-- Task details --
Among the records below, find the line that has "(** Every recorded"; from there, give the lines again exactly, and stop after the line that has "constructor; [|constructor| |constructor];".

(Extracted data entries)
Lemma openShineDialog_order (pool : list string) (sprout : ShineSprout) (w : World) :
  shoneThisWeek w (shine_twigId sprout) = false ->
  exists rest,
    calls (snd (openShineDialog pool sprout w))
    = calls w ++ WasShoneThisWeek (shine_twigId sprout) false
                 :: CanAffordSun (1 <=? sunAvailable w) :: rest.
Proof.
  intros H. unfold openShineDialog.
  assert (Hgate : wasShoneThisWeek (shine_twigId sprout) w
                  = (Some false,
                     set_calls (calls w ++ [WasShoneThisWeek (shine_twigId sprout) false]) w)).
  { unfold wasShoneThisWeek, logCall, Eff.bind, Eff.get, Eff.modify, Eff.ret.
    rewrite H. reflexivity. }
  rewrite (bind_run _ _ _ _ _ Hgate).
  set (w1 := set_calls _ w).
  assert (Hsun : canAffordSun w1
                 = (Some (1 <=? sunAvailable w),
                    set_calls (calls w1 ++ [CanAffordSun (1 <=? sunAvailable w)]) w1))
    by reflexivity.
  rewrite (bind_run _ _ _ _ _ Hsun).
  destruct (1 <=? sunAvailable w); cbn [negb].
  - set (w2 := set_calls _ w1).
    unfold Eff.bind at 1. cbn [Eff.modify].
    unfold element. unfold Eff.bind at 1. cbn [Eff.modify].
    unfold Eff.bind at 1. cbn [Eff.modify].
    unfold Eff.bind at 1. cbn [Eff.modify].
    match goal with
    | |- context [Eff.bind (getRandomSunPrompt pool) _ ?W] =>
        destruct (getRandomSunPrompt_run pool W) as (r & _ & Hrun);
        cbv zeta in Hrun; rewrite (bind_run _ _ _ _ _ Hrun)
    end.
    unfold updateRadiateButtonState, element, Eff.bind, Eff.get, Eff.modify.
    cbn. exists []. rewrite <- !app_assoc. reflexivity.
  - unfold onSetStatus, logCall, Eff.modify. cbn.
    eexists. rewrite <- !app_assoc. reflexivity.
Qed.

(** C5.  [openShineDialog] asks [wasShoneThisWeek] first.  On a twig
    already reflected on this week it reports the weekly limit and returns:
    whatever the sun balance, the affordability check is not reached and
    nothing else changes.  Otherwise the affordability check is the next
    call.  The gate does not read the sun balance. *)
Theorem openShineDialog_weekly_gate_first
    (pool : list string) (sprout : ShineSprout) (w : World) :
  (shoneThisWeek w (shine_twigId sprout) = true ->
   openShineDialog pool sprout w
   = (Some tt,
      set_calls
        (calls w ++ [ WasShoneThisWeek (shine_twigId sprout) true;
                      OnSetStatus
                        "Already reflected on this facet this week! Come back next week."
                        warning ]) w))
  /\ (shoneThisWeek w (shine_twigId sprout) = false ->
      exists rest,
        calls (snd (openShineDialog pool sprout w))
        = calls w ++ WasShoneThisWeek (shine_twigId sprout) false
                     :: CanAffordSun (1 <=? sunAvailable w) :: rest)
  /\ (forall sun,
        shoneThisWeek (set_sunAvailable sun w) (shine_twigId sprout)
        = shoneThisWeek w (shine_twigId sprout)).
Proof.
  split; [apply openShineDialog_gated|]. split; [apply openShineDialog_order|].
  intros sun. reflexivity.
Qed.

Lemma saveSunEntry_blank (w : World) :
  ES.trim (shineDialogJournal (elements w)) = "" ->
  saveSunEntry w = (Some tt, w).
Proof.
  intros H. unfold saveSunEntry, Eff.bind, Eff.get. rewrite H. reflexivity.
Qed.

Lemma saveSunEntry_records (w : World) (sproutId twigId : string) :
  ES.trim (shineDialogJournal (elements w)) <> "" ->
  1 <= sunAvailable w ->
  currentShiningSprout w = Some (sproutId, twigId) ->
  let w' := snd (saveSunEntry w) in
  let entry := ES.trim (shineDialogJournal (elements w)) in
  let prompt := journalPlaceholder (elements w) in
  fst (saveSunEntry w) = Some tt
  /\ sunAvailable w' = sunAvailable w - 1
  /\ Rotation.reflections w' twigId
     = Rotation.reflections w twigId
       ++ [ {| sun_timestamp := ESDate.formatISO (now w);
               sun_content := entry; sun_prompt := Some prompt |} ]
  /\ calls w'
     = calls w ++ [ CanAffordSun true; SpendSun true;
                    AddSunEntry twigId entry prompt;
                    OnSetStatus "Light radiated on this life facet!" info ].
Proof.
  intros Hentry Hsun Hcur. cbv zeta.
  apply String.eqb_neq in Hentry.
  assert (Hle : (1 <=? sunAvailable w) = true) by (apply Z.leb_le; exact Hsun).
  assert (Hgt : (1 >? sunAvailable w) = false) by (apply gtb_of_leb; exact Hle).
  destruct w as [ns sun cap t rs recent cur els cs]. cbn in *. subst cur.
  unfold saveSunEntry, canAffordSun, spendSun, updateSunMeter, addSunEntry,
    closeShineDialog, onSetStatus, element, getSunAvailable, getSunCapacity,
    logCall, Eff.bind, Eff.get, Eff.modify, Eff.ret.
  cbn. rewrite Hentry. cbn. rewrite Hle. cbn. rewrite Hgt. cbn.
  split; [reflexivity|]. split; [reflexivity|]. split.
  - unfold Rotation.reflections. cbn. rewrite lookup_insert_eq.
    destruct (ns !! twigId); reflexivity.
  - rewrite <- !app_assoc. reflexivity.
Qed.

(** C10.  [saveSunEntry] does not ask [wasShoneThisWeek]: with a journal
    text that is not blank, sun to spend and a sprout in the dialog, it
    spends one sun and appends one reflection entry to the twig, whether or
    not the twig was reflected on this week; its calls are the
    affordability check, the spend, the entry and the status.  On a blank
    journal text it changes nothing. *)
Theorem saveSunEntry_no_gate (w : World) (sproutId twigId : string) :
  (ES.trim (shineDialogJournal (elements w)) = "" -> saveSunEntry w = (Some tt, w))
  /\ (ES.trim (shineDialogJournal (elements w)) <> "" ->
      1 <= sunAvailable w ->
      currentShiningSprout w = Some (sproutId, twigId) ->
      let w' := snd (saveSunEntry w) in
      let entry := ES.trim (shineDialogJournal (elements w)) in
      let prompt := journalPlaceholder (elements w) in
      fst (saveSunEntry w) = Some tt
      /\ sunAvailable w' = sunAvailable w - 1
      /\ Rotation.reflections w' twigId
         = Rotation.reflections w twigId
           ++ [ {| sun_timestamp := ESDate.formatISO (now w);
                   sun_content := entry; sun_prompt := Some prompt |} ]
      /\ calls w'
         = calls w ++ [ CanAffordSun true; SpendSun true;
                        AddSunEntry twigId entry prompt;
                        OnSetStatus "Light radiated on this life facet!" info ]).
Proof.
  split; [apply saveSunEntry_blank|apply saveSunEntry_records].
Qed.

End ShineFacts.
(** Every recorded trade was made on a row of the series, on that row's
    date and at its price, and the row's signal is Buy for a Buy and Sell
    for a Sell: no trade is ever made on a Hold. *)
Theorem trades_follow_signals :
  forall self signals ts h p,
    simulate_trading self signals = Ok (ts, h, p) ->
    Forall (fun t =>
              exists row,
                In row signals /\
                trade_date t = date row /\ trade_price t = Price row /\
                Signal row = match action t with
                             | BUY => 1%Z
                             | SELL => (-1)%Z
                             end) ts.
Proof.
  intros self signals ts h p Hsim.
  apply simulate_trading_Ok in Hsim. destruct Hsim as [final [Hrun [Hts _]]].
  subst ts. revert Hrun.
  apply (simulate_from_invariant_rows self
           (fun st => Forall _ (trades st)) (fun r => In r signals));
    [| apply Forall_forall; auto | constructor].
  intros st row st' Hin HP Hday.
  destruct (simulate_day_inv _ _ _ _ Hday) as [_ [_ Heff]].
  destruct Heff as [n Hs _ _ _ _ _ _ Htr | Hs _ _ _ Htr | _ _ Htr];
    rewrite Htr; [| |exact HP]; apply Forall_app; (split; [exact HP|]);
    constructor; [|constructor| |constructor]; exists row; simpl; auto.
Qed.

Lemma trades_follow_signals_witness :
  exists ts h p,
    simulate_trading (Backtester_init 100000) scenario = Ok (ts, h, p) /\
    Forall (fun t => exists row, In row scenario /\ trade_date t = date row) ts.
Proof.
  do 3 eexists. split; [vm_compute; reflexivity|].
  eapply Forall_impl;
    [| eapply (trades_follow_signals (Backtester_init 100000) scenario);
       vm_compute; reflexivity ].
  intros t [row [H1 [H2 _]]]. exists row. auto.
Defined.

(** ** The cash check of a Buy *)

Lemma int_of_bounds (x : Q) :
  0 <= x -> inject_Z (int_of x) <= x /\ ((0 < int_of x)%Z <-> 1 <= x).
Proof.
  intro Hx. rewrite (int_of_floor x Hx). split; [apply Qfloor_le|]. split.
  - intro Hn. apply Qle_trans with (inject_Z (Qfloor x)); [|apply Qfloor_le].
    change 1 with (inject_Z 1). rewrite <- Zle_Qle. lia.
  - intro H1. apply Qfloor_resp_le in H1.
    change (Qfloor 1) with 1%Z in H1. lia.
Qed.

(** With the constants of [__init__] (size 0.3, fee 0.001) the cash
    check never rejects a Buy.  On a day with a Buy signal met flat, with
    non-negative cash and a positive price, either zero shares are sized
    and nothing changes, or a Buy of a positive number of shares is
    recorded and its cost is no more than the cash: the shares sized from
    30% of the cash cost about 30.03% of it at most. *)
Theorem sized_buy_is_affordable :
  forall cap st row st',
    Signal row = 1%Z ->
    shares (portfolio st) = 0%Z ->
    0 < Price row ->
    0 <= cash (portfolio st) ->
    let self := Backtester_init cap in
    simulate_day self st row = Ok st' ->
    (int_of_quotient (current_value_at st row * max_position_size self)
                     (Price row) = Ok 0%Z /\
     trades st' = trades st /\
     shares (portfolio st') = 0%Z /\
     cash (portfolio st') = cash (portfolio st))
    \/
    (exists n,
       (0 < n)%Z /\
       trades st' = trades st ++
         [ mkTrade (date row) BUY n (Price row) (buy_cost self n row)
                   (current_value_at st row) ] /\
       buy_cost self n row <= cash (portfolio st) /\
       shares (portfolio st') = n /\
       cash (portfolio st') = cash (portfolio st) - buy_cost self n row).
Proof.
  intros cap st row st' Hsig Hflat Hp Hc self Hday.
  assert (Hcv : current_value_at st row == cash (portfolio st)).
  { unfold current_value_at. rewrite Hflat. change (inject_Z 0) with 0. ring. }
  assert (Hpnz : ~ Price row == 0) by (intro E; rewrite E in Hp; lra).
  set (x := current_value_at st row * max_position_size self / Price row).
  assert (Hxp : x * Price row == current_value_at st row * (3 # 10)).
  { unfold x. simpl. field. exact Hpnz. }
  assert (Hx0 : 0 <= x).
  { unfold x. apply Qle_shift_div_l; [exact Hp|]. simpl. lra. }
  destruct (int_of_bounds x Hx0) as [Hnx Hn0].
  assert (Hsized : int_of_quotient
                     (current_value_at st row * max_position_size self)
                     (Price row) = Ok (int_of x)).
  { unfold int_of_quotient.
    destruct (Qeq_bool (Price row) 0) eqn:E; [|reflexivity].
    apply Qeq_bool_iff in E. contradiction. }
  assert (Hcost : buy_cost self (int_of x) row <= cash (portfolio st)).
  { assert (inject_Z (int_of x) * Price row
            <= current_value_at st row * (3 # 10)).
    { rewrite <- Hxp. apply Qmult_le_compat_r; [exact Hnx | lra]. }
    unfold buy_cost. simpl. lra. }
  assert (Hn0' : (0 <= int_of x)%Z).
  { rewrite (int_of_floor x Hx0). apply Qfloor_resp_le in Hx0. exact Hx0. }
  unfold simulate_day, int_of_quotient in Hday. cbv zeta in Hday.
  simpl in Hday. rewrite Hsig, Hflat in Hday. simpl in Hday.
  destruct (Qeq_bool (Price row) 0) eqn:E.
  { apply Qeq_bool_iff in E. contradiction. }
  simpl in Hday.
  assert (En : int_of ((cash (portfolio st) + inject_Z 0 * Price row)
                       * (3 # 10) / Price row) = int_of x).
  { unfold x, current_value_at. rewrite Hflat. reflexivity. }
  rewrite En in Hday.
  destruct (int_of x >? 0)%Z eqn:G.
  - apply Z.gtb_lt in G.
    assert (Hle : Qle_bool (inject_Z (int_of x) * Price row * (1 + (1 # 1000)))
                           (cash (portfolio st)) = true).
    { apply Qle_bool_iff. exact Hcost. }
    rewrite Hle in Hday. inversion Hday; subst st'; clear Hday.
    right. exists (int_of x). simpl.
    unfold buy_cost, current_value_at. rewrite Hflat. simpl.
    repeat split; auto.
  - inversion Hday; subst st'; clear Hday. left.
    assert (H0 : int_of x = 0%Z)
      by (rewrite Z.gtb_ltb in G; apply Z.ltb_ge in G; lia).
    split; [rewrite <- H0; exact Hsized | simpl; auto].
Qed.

-- Task output --
(** Every recorded trade was made on a row of the series, on that row's
    date and at its price, and the row's signal is Buy for a Buy and Sell
    for a Sell: no trade is ever made on a Hold. *)
Theorem trades_follow_signals :
  forall self signals ts h p,
    simulate_trading self signals = Ok (ts, h, p) ->
    Forall (fun t =>
              exists row,
                In row signals /\
                trade_date t = date row /\ trade_price t = Price row /\
                Signal row = match action t with
                             | BUY => 1%Z
                             | SELL => (-1)%Z
                             end) ts.
Proof.
  intros self signals ts h p Hsim.
  apply simulate_trading_Ok in Hsim. destruct Hsim as [final [Hrun [Hts _]]].
  subst ts. revert Hrun.
  apply (simulate_from_invariant_rows self
           (fun st => Forall _ (trades st)) (fun r => In r signals));
    [| apply Forall_forall; auto | constructor].
  intros st row st' Hin HP Hday.
  destruct (simulate_day_inv _ _ _ _ Hday) as [_ [_ Heff]].
  destruct Heff as [n Hs _ _ _ _ _ _ Htr | Hs _ _ _ Htr | _ _ Htr];
    rewrite Htr; [| |exact HP]; apply Forall_app; (split; [exact HP|]);
    constructor; [|constructor| |constructor]; exists row; simpl; auto.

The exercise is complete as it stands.